HPQ’s plasma-based fumed silica pilot achieves lab-quality results, advancing toward commercial viability with cleaner, scalable, and efficient production methods.
HPQ Silicon Inc., a leader in advanced material innovation and process development, has shared a significant update on the ongoing progress of its Fumed Silica Reactor (FSR) pilot project. This initiative, developed in collaboration with PyroGenesis Inc., is moving closer to commercial viability. Following its July 3rd announcement, HPQ has now obtained an independent Scanning Electron Microscope (SEM) analysis of the materials produced during Phase 1 Tests #4 and #5, offering promising insights into the performance of the pilot-scale system.

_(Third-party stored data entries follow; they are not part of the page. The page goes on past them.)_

(** * Foggle: configuration object, feature lookup and polling start-up

    A shallow embedding of [src/foggle/index.js].

    - JavaScript numbers are IEEE 754 binary64 values ([spec_float] with
      precision 53 and maximal exponent 1024).
    - A plain object used as a string-keyed dictionary is a [gmap string _].
    - [defaultOptions] is a mutable object closed over by the methods of the
      configuration object; its [headers] property holds a {e reference} to a
      second object, so the model keeps an explicit heap of header objects.
    - A function that may throw returns a [result]. *)

From Stdlib Require Import ZArith List Bool.
From Stdlib Require Import Floats.SpecFloat.
From stdpp Require Import base option list strings gmap fin_maps pretty.

Open Scope string_scope.
Open Scope list_scope.

(** ** Exceptions *)

Inductive exn :=
  | Error (message : string)
  | TypeError (message : string).

Inductive result (A : Type) :=
  | Ok (a : A)
  | Throw (e : exn).
Arguments Ok {A} a.
Arguments Throw {A} e.

Definition throws {A} (r : result A) : Prop :=
  match r with Ok _ => False | Throw _ => True end.

(** ** Numbers *)

Module Number.

Definition prec : Z := 53.
Definition emax : Z := 1024.

Definition t := spec_float.

(** The number denoted by an integer literal. *)
Definition of_Z (z : Z) : t := binary_normalize prec emax z 0 false.

Definition mul (x y : t) : t := SFmul prec emax x y.

Definition infinity : t := S754_infinity false.
Definition nan : t := S754_nan.

(** The global [isNaN] on an argument that is already a number. *)
Definition isNaN (x : t) : bool :=
  match x with S754_nan => true | _ => false end.
(** X11: Every call of World::run ends in one of three ways: it returns having
    emitted loaded(true) as its last signal and no other loaded signal; or it
    returns having emitted a single loadError and nothing else, the world
    unchanged; or it fails, having emitted no loaded signal at all. *)
Theorem run_signals env st r st' :
  run env st = (r, st') →
  (r = Ok tt ∧
   ∃ evs, emitted st' = emitted st ++ evs ++ [loaded true] ∧
          Forall not_loaded evs) ∨
  (r = Ok tt ∧ world st' = world st ∧
   ∃ msg, emitted st' = emitted st ++ [loadError msg]) ∨
  (∃ e, r = Fail e ∧ appended not_loaded (emitted st) (emitted st')).
Proof.
  assert (∀ A (m : M Handle A) s e s',
            rd m s = (Fail e, s') → appended not_loaded (emitted s) (emitted s'))
    as Hrd.
  { intros A m s e s' (h' & _ & ->)%rd_inv. reflexivity. }
  assert (∀ version s r s',
            world s = world st → emitted s = emitted st →
            run_sections env version s = (r, s') →
            (r = Ok tt ∧
             ∃ evs, emitted s' = emitted st ++ evs ++ [loaded true] ∧
                    Forall not_loaded evs) ∨
            (r = Ok tt ∧ world s' = world st ∧
             ∃ msg, emitted s' = emitted st ++ [loadError msg]) ∨
            (∃ e, r = Fail e ∧ appended not_loaded (emitted st) (emitted s')))
    as Hsec.
  { intros version s r0 s' _ Ee H. rewrite <- Ee.
    apply run_sections_ends_loaded in H as [H|H]; auto. }
  unfold run. intros H.
  apply bind_inv in H as [(fn & s0 & [= <- <-] & H)|(e & [=] & _)].
  apply bind_inv in H as [([] & s1 & [= <-] & H)|(e & [=] & _)].
  apply bind_inv in H as [(version & s2 & H2 & H)|(e & H2 & ->)].
  2:{ right. right. exists e. split; [done|]. exact (Hrd _ _ _ _ _ H2). }
  apply rd_inv in H2 as (h2 & _ & ->).
  destruct (HighestVersion env <? version).
  { injection H as <- <-. right. left. eauto. }
  destruct (version <? MinimumVersion env).
  { injection H as <- <-. right. left. eauto. }
  destruct (135 <=? version); [|refine (Hsec _ _ _ _ _ _ H); reflexivity].
  apply bind_inv in H as [(magic & s3 & H3 & H)|(e & H3 & ->)].
  2:{ right. right. exists e. split; [done|]. exact (Hrd _ _ _ _ _ H3). }
  apply rd_inv in H3 as (h3 & _ & ->).
  destruct (negb (String.eqb magic "relogic")).
  { injection H as <- <-. right. left. eauto. }
  apply bind_inv in H as [(type & s4 & H4 & H)|(e & H4 & ->)].
  2:{ right. right. exists e. split; [done|]. exact (Hrd _ _ _ _ _ H4). }
  apply rd_inv in H4 as (h4 & _ & ->).
  destruct (negb (type =? 2)).
  { injection H as <- <-. right. left. eauto. }
  apply bind_inv in H as [([] & s5 & H5 & H)|(e & H5 & ->)].
  2:{ right. right. exists e. split; [done|]. exact (Hrd _ _ _ _ _ H5). }
  apply rd_inv in H5 as (h5 & _ & ->).
  refine (Hsec _ _ _ _ _ _ H); reflexivity.
Qed.

Lemma run_signals_witness :
  let st := example_state "tiny.wld" 0 0 [] [] in
  ∃ st',
    run example_env2 st = (Ok tt, st') ∧
    emitted st'
    = [status "Reading tiles: 0%"; status "Loading Chests...";
       status "Loading Signs..."; status "Loading NPCs...";
       loadError "Not a relogic map file"; loaded true] ∧
    ((∃ evs, emitted st' = emitted st ++ evs ++ [loaded true] ∧
             Forall not_loaded evs) ∨
     (∃ msg, emitted st' = emitted st ++ [loadError msg])).
Proof.
  intros st.
  destruct (run example_env2 st) as [r st'] eqn:E.
  assert (r = Ok tt ∧
          emitted st'
          = [status "Reading tiles: 0%"; status "Loading Chests...";
             status "Loading Signs..."; status "Loading NPCs...";
             loadError "Not a relogic map file"; loaded true]) as (-> & Ee).
  { vm_compute in E. injection E as <- <-. split; reflexivity. }
  exists st'. split; [reflexivity|]. split; [exact Ee|].
  destruct (run_signals example_env2 st _ st' E)
    as [(_ & H)|[(_ & _ & H)|(e & He & _)]].
  - left. exact H.
  - right. exact H.
  - discriminate He.
Defined.
(** * A shallow embedding of itxml2pl (iTunes Library.xml to playlists).

    The modelled code is [itxml2pl/lib/sanitizers.py], [itxml2pl/lib/parsers.py]
    and the conversion loop [parse_xml] of [itxml2pl/__main__.py].
    Python exceptions are the [Err] branch of [Res]; the XML elements read by
    the xpath queries are a flat list of [elem]s, as the children of a
    plist [<dict>]. *)

From Stdlib Require Import String Ascii List Bool ZArith Lia.
From Stdlib Require Import DecimalString DecimalFacts DecimalZ.
Import ListNotations.
Open Scope string_scope.

(** ** Python exceptions and the result type *)

Inductive exn :=
| IndexError
| AttributeError
| TypeError
| KeyError
| ValueError
| FileNotFoundError
| RecursionError
| OSError
| ZeroDivisionError.

Inductive Res (A : Type) :=
| Ok : A -> Res A
| Err : exn -> Res A.
Arguments Ok {A} _.
Arguments Err {A} _.

Definition bind {A B} (m : Res A) (k : A -> Res B) : Res B :=
  match m with
  | Ok a => k a
  | Err e => Err e
  end.

Notation "'let*' x ':=' m 'in' k" := (bind m (fun x => k))
  (at level 200, x name, m at level 100, k at level 200).

Definition is_err {A} (r : Res A) : bool :=
  match r with Err _ => true | Ok _ => false end.

(** ** Python string operations used by the code *)

Definition dquote : ascii := ascii_of_nat 34.
Definition backslash : ascii := ascii_of_nat 92.

Definition str1 (c : ascii) : string := String c EmptyString.

(** [str.lower] on the ASCII range. *)
Definition lower_char (c : ascii) : ascii :=
  let n := nat_of_ascii c in
  if ((65 <=? n) && (n <=? 90))%nat then ascii_of_nat (n + 32)%nat else c.

Fixpoint lower (s : string) : string :=
  match s with
  | EmptyString => EmptyString
  | String c s' => String (lower_char c) (lower s')
  end.

(** [str.isspace] on the ASCII range: tab, newline, vertical tab, form
    feed, carriage return, the four separators 0x1c-0x1f and space. *)
Definition is_space (c : ascii) : bool :=
  let n := nat_of_ascii c in
  (((9 <=? n) && (n <=? 13)) || ((28 <=? n) && (n <=? 32)))%nat.

Fixpoint lstrip (s : string) : string :=
  match s with
  | EmptyString => EmptyString
  | String c s' => if is_space c then lstrip s' else s
  end.

Definition rstrip (s : string) : string :=
  string_of_list_ascii
    (rev (list_ascii_of_string (lstrip (string_of_list_ascii
       (rev (list_ascii_of_string s)))))).

(** [s in t] for strings: [s] occurs in [t] at some offset. *)
Fixpoint str_contains (s t : string) : bool :=
  if String.prefix s t then true
  else match t with
       | EmptyString => false
       | String _ t' => str_contains s t'
       end.

(** [s.replace(c, r)] for a one-character pattern [c]. *)
Fixpoint replace_char (c : ascii) (r : string) (s : string) : string :=
  match s with
  | EmptyString => EmptyString
  | String d s' =>
      if Ascii.eqb c d then r ++ replace_char c r s'
      else String d (replace_char c r s')
  end.

(** [s.replace(pat, r)] for any pattern: non-overlapping occurrences from
    the left; an empty pattern inserts [r] around every character. *)
Fixpoint replace_fuel (fuel : nat) (pat r s : string) : string :=
  match fuel with
  | O => s
  | S fuel' =>
      match s with
      | EmptyString => EmptyString
      | String d s' =>
          if String.prefix pat s
          then r ++ replace_fuel fuel'
                 pat r (substring (String.length pat)
                          (String.length s - String.length pat)%nat s)
          else String d (replace_fuel fuel' pat r s')
      end
  end.

Fixpoint interleave (r s : string) : string :=
  match s with
  | EmptyString => r
  | String d s' => r ++ String d (interleave r s')
  end.

Definition str_replace (pat r s : string) : string :=
  match pat with
  | EmptyString => interleave r s
  | _ => replace_fuel (S (String.length s)) pat r s
  end.

(** [s.split(sep)] for a one-character separator. *)
Fixpoint split_on (sep : ascii) (s : string) : list string :=
  match s with
  | EmptyString => [EmptyString]
  | String c s' =>
      match split_on sep s' with
      | [] => [str1 c]
      | w :: ws => if Ascii.eqb c sep then EmptyString :: w :: ws
                   else String c w :: ws
      end
  end.

(** [sep.join(parts)]. *)
Fixpoint join (sep : string) (parts : list string) : string :=
  match parts with
  | [] => EmptyString
  | [p] => p
  | p :: ps => p ++ sep ++ join sep ps
  end.

Definition last_char (s : string) : option ascii :=
  match rev (list_ascii_of_string s) with
  | [] => None
  | c :: _ => Some c
  end.

(** [s[:-1]]. *)
Definition drop_last (s : string) : string :=
  string_of_list_ascii (removelast (list_ascii_of_string s)).

(** [len(s)]. *)
Definition py_len (s : string) : nat := String.length s.

(** [int(s)] on a decimal text; [int(None)] raises [TypeError]. *)
Definition py_int (t : option string) : Res Z :=
  match t with
  | None => Err TypeError
  | Some s =>
      match NilZero.int_of_string s with
      | Some i => Ok (Z.of_int i)
      | None => Err ValueError
      end
  end.

(** The decimal text of a natural number, as lxml reads it back from an
    [<integer>] element written by iTunes. *)
Definition dec (n : nat) : string := NilZero.string_of_int (Z.to_int (Z.of_nat n)).

(** ** sanitizers.py *)

Definition invalid_chars : list ascii :=
  ["/"; backslash; dquote; "'"; "?"; ":"; "<"; ">"; "*"; "|"]%char.

(** [sanitize_path(entry, attribute)]: [entry[-1]] raises [IndexError] on
    an empty entry when the attribute is not ["Name"]. *)
Definition sanitize_path (entry attribute : string) : Res string :=
  let entry :=
    fold_left (fun e c => if str_contains (str1 c) e then replace_char c "_" e else e)
      invalid_chars entry in
  if negb (String.eqb attribute "Name") then
    match last_char entry with
    | None => Err IndexError
    | Some l =>
        let entry := if Ascii.eqb l "." then drop_last entry ++ "_" else entry in
        match entry with
        | EmptyString => Err IndexError
        | String f rest => if Ascii.eqb f "." then Ok ("_" ++ rest) else Ok entry
        end
    end
  else Ok entry.

(** ** The XML nodes of Library.xml

    A track or playlist is a plist [<dict>]: a flat sequence of [<key>]
    elements, each followed by its value. [Str] and [Int] carry the
    element's [.text], which lxml gives as [None] for an empty element;
    [Tag] is any other value element ([<true/>], [<date>], ...). *)

Inductive elem :=
| Key (text : string)
| Str (text : option string)
| Int (text : option string)
| Tag (name : string).

Definition node := list elem.

Definition is_key (attr : string) (e : elem) : bool :=
  match e with Key t => String.eqb t attr | _ => false end.

(** [el.xpath("key[text()='attr']")] is non-empty. *)
Definition has_key (n : node) (attr : string) : bool := existsb (is_key attr) n.

(** The siblings after the first [<key>] whose text is [attr]. *)
Fixpoint after_key (attr : string) (n : node) : option node :=
  match n with
  | [] => None
  | e :: n' => if is_key attr e then Some n' else after_key attr n'
  end.

Fixpoint first_str (n : node) : option (option string) :=
  match n with
  | [] => None
  | Str t :: _ => Some t
  | _ :: n' => first_str n'
  end.

Fixpoint first_int (n : node) : option (option string) :=
  match n with
  | [] => None
  | Int t :: _ => Some t
  | _ :: n' => first_int n'
  end.

(** [el.xpath("key[text()='attr']/following-sibling::string[1]")[0].text]
    when the list is non-empty. The xpath result is in document order, and
    the first string after an earlier key never comes after the first
    string after a later key, so element [0] is the one after the first
    matching key. *)
Definition string_after (n : node) (attr : string) : option (option string) :=
  match after_key attr n with
  | None => None
  | Some rest => first_str rest
  end.

(** The same query with [following-sibling::integer[1]]. *)
Definition integer_after (n : node) (attr : string) : option (option string) :=
  match after_key attr n with
  | None => None
  | Some rest => first_int rest
  end.

(** ** parsers.py: [_LibraryEntry.get_str_attr] *)

Definition get_str_attr (n : node) (attr : string) (path_sanitize : bool) : Res string :=
  match string_after n attr with
  | None => if String.eqb attr "Album" then Ok "Unknown Album" else Ok ""
  | Some None => Err AttributeError          (* None.lstrip() *)
  | Some (Some text) =>
      let result := rstrip (lstrip text) in
      if path_sanitize then sanitize_path result attr else Ok result
  end.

The SEM evaluation, conducted by an independent laboratory and assessed by PyroGenesis, confirmed that the materials produced during Test #5 of HPQ Silica Polvere Inc. (HSPI)’s pilot-scale reactor displayed structural features consistent with high-quality, commercial-grade fumed silica that had previously only been achieved in lab-scale experiments. Furthermore, the SEM analysis highlighted significant improvements in particle morphology and consistency, particularly following process enhancements implemented after Test #4. Notably, the current reactor output is showing potential to replicate the specific surface area metrics typically achieved in lab-scale production, a critical quality factor in commercial-grade fumed silica.

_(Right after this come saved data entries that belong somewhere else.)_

(** The three fields of resolved credentials, each as the code picks it. *)
Lemma resolveOutlookCredentials_fields penv oc c :
  resolveOutlookCredentials penv oc = Some c ->
  JS.or_opt (chain_trim oc oc_appId) (option_map JS.trim (OUTLOOK_APP_ID penv))
  = Some (appId c)
  /\ JS.or_opt (chain_trim oc oc_appPassword) (option_map JS.trim (OUTLOOK_APP_SECRET penv))
     = Some (appSecret c)
  /\ JS.or_opt (chain_trim oc oc_tenantId) (option_map JS.trim (OUTLOOK_TENANT_ID penv))
     = Some (tenantId c)
  /\ appId c <> "" /\ appSecret c <> "" /\ tenantId c <> "".
Proof.
  unfold resolveOutlookCredentials.
  set (a := JS.or_opt (chain_trim oc oc_appId) _).
  set (s := JS.or_opt (chain_trim oc oc_appPassword) _).
  set (t := JS.or_opt (chain_trim oc oc_tenantId) _).
  destruct (JS.truthy a) eqn:Ha; [|discriminate].
  destruct (JS.truthy s) eqn:Hs; [|discriminate].
  destruct (JS.truthy t) eqn:Ht; [|discriminate].
  cbn. intros [= <-]. cbn.
  destruct (truthy_nullish a Ha) as [Ea Na].
  destruct (truthy_nullish s Hs) as [Es Ns].
  destruct (truthy_nullish t Ht) as [Et Nt].
  repeat split; assumption.
Qed.

(** X1.  Credentials that resolve are complete: none of the application
    id, the secret and the tenant id is the empty string, whatever the
    configuration and the environment hold. *)
Theorem resolveOutlookCredentials_nonempty penv oc c :
  resolveOutlookCredentials penv oc = Some c ->
  appId c <> "" /\ appSecret c <> "" /\ tenantId c <> "".
Proof.
  intros H. apply resolveOutlookCredentials_fields in H. tauto.
Qed.

(** X2.  For each of the three fields of resolved credentials: a value of
    the channel configuration that is not blank once trimmed is taken, and
    the environment variable is ignored; a value that is absent or blank
    falls back to the trimmed environment variable. *)
Theorem resolveOutlookCredentials_precedence penv oc c :
  resolveOutlookCredentials penv oc = Some c ->
  (forall s, chain_trim oc oc_appId = Some s -> s <> "" -> appId c = s)
  /\ (forall s, chain_trim oc oc_appPassword = Some s -> s <> "" -> appSecret c = s)
  /\ (forall s, chain_trim oc oc_tenantId = Some s -> s <> "" -> tenantId c = s)
  /\ (JS.truthy (chain_trim oc oc_appId) = false ->
      option_map JS.trim (OUTLOOK_APP_ID penv) = Some (appId c))
  /\ (JS.truthy (chain_trim oc oc_appPassword) = false ->
      option_map JS.trim (OUTLOOK_APP_SECRET penv) = Some (appSecret c))
  /\ (JS.truthy (chain_trim oc oc_tenantId) = false ->
      option_map JS.trim (OUTLOOK_TENANT_ID penv) = Some (tenantId c)).
Proof.
  intros H. apply resolveOutlookCredentials_fields in H.
  destruct H as (Ha & Hs & Ht & _).
  assert (Hcfg : forall a b v s, JS.or_opt a b = Some v -> a = Some s -> s <> "" -> v = s).
  { intros a b v s Hor -> Hne. unfold JS.or_opt in Hor. cbn in Hor.
    destruct (String.eqb_spec s ""); [contradiction|]. cbn in Hor. congruence. }
  assert (Henv : forall a b v, JS.or_opt a b = Some v -> JS.truthy a = false -> b = Some v).
  { intros a b v Hor Hf. unfold JS.or_opt in Hor. rewrite Hf in Hor. exact Hor. }
  repeat split; eauto.
Qed.

(** The scenario of X1 and X2: a blank application id in the configuration,
    and environment variables with surrounding blanks. *)
Lemma resolveOutlookCredentials_nonempty_witness :
  appId (mkCreds "env-app" "cfg-secret" "env-tenant") <> "".
Proof.
  apply (resolveOutlookCredentials_nonempty
           (mkProcessEnv (Some " env-app ") (Some "env-secret") (Some "env-tenant"))
           (Some (mkChannelConfig None (Some "   ") (Some " cfg-secret") None None None None))
           (mkCreds "env-app" "cfg-secret" "env-tenant") eq_refl).
Defined.

Lemma resolveOutlookCredentials_precedence_witness :
  appSecret (mkCreds "env-app" "cfg-secret" "env-tenant") = "cfg-secret"
  /\ option_map JS.trim (Some " env-app ") = Some "env-app".
Proof.
  destruct (resolveOutlookCredentials_precedence
              (mkProcessEnv (Some " env-app ") (Some "env-secret") (Some "env-tenant"))
              (Some (mkChannelConfig None (Some "   ") (Some " cfg-secret") None None None
                       None))
              (mkCreds "env-app" "cfg-secret" "env-tenant") eq_refl)
    as (_ & Hs & _ & Ha & _).
  split.
  - apply (Hs "cfg-secret" eq_refl). discriminate.
  - apply Ha. reflexivity.
Defined.

(** X3.  When no fresh token is cached and the token request fails, by a
    rejected fetch or by a response that is not ok, [getGraphAccessToken]
    throws after that single request and leaves the cache as it was; a
    response that is not ok is reported with its status and body. *)
Theorem getGraphAccessToken_failure_keeps_cache env creds w :
  cache_fresh (tokenCache w) (now w) = false ->
  let x := getGraphAccessToken env creds w in
  trace x = [EvFetch (token_request creds)]
  /\ (forall d e,
        env_fetch env (fetchCount w) (token_request creds) = FetchRejected d e ->
        result x = Threw e /\ tokenCache (world_after x) = tokenCache w)
  /\ (forall d r,
        env_fetch env (fetchCount w) (token_request creds) = FetchResponse d r ->
        ok r = false ->
        result x = Threw (HttpError "token request" (status r) (text r))
        /\ tokenCache (world_after x) = tokenCache w).
Proof.
  intros Hc x. subst x. unfold getGraphAccessToken, bind, get_world. rewrite Hc.
  unfold fetch.
  destruct (env_fetch env (fetchCount w) (token_request creds)) as [d e | d r].
  - cbn. split; [reflexivity|]. split.
    + intros d' e' [= _ <-]. auto.
    + intros d' r' H. discriminate.
  - destruct (ok r) eqn:Hok; cbn.
    + split; [reflexivity|]. split; [intros ? ? ?; discriminate|].
      intros d' r' [= _ <-] Hno. congruence.
    + split; [reflexivity|]. split; [intros ? ? ?; discriminate|].
      intros d' r' [= _ <-] _. auto.
Qed.

(** X4.  After a refresh that succeeded, the cache is shared by every
    caller, whatever credentials it passes: the next call is served from the
    cache, without a request, exactly when the lifetime granted, counted
    from the moment before the token request was sent, exceeds the time the
    request took by more than 60 s; otherwise it requests a token again. *)
Theorem getGraphAccessToken_refresh_then_reuse env creds creds' w d r :
  cache_fresh (tokenCache w) (now w) = false ->
  env_fetch env (fetchCount w) (token_request creds) = FetchResponse d r ->
  ok r = true ->
  let w1 := world_after (getGraphAccessToken env creds w) in
  now w1 = now w + Z.of_N d
  /\ (expires_in (json r) * 1000 > Z.of_N d + 60000 ->
      getGraphAccessToken env creds' w1 = (Returned (access_token (json r)), w1, []))
  /\ (expires_in (json r) * 1000 <= Z.of_N d + 60000 ->
      trace (getGraphAccessToken env creds' w1) = [EvFetch (token_request creds')]).
Proof.
  intros Hc Hf Hok w1.
  assert (Hw1 : w1 = set_tokenCache
                       (Some (mkCachedToken (access_token (json r))
                                (now w + expires_in (json r) * 1000)))
                       (set_now (now w + Z.of_N d) (next_fetch w))).
  { subst w1. unfold getGraphAccessToken, bind, get_world. rewrite Hc.
    unfold fetch. rewrite Hf, Hok. reflexivity. }
  split; [rewrite Hw1; reflexivity|].
  split.
  - intros Hgt. unfold getGraphAccessToken, bind, get_world.
    replace (cache_fresh (tokenCache w1) (now w1)) with true.
    + rewrite Hw1. reflexivity.
    + rewrite Hw1. cbn. symmetry. apply Z.gtb_lt. lia.
  - intros Hle. unfold getGraphAccessToken, bind, get_world.
    replace (cache_fresh (tokenCache w1) (now w1)) with false.
    + unfold fetch.
      destruct (env_fetch env (fetchCount w1) (token_request creds')) as [d' e'|d' r'];
        [reflexivity|]. destruct (ok r'); reflexivity.
    + rewrite Hw1. cbn. symmetry. rewrite Z.gtb_ltb. apply Z.ltb_ge. lia.
Qed.

(** The scenario of X3: the token endpoint answers 401. *)
Lemma getGraphAccessToken_failure_keeps_cache_witness :
  result (getGraphAccessToken
            (Cases.env Cases.transport_denying_token None None)
            Scenario.creds (Scenario.world 0 0))
  = Threw (HttpError "token request" 401 "invalid_client")
  /\ tokenCache (world_after (getGraphAccessToken
                   (Cases.env Cases.transport_denying_token None None)
                   Scenario.creds (Scenario.world 0 0)))
     = Some (mkCachedToken "tok-old" 0).
Proof.
  apply (proj2 (proj2 (getGraphAccessToken_failure_keeps_cache
                         (Cases.env Cases.transport_denying_token None None)
                         Scenario.creds (Scenario.world 0 0) eq_refl))
           50%N Cases.denied eq_refl eq_refl).
Defined.

(** The scenario of X4: a token granted for one hour by a request that took
    120 ms is reused by a caller with other credentials. *)
Lemma getGraphAccessToken_refresh_then_reuse_witness :
  result (getGraphAccessToken (Scenario.env Scenario.agent None)
            (mkCreds "other-app" "other-secret" "other-tenant")
            (world_after (getGraphAccessToken (Scenario.env Scenario.agent None)
                            Scenario.creds (Scenario.world 0 0))))
  = Returned "tok-new".
Proof.
  rewrite (proj1 (proj2 (getGraphAccessToken_refresh_then_reuse
                           (Scenario.env Scenario.agent None) Scenario.creds
                           (mkCreds "other-app" "other-secret" "other-tenant")
                           (Scenario.world 0 0) 120%N
                           (mkResponse true 200 "" (mkJsonBody "tok-new" 3600 [] ""))
                           eq_refl eq_refl eq_refl)) eq_refl).
  reflexivity.
Defined.

(* ===================================================================== *)
(** ** The functions of graph.ts, further properties *)
(* ===================================================================== *)

(** The common shape of the five functions of [graph.ts]. *)
Lemma graph_call_run {A} env creds op path query method body what (f : JsonBody -> A) w :
  let req tok :=
    mkRequest method (GRAPH ++ path) query
      [("Authorization", ("Bearer " ++ tok)%string); ("Content-Type", "application/json")]
      body in
  (emit (EvCall op) ;;;
   res <- graphFetch env creds path query method body ;;
   if negb (ok res) then throw (HttpError what (status res) (text res))
   else ret (f (json res))) w =
  let '(rt, w1, t1) := getGraphAccessToken env creds w in
  match rt with
  | Threw e => (Threw e, w1, EvCall op :: t1)
  | Returned tok =>
      let w2 := set_now (now w1 + match env_fetch env (fetchCount w1) (req tok) with
                                  | FetchRejected d _ | FetchResponse d _ => Z.of_N d
                                  end) (next_fetch w1) in
      let t := EvCall op :: t1 ++ [EvFetch (req tok)] in
      match env_fetch env (fetchCount w1) (req tok) with
      | FetchRejected _ e => (Threw e, w2, t)
      | FetchResponse _ r =>
          if ok r then (Returned (f (json r)), w2, t)
          else (Threw (HttpError what (status r) (text r)), w2, t)
      end
  end.
Proof.
  cbv zeta. unfold graphFetch.
  unfold bind at 1. cbn [emit]. unfold bind at 1. unfold bind at 1.
  destruct (getGraphAccessToken env creds w) as [[rt w1] t1].
  destruct rt as [tok|e]; [|reflexivity].
  unfold fetch.
  destruct (env_fetch env (fetchCount w1) _) as [d e | d r]; [reflexivity|].
  destruct (ok r); cbn; rewrite ?app_nil_r; reflexivity.
Qed.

This milestone underscores HPQ’s transition from experimental laboratory production to reliable, semi-continuous pilot-scale manufacturing. According to Bernard Tourillon, President and CEO of HPQ Silicon and HPQ Silica Polvere Inc., the SEM findings validate the scalability of the FSR technology. "These results confirm we’re not only maintaining lab-quality characteristics at scale, but also improving overall process control and product uniformity," Tourillon noted. "With this foundation, we are now well-positioned for Phase 2 testing, which will further advance our efforts to outperform conventional commercial-grade fumed silica—environmentally and economically."
Looking ahead, Phase 2 of the pilot project is scheduled to begin in early August 2025. The primary goal will be to consistently reproduce the surface area characteristics achieved at the lab level, ensuring the product meets the rigorous standards of potential commercial partners. Success in this phase will enable HPQ to move forward with sample qualification programs and continue negotiations with prospective off-takers.
The broader vision of the FSR project is to develop a next-generation, environmentally responsible method of producing fumed silica. Traditional production methods involve high-temperature flame hydrolysis using silicon tetrachloride (SiCl4), a process that releases substantial CO2 and hazardous chlorine compounds. HPQ’s innovative plasma-based process instead uses quartz as the feedstock, eliminating harmful reagents and significantly lowering environmental impact.
With the global fumed silica market projected to grow to US$3.54 billion by 2029 at a CAGR of 7.46%, HPQ’s process stands out as a scalable, cost-effective, and cleaner alternative. Applications in batteries, construction, sealants, and cosmetics could all benefit from this sustainable advancement.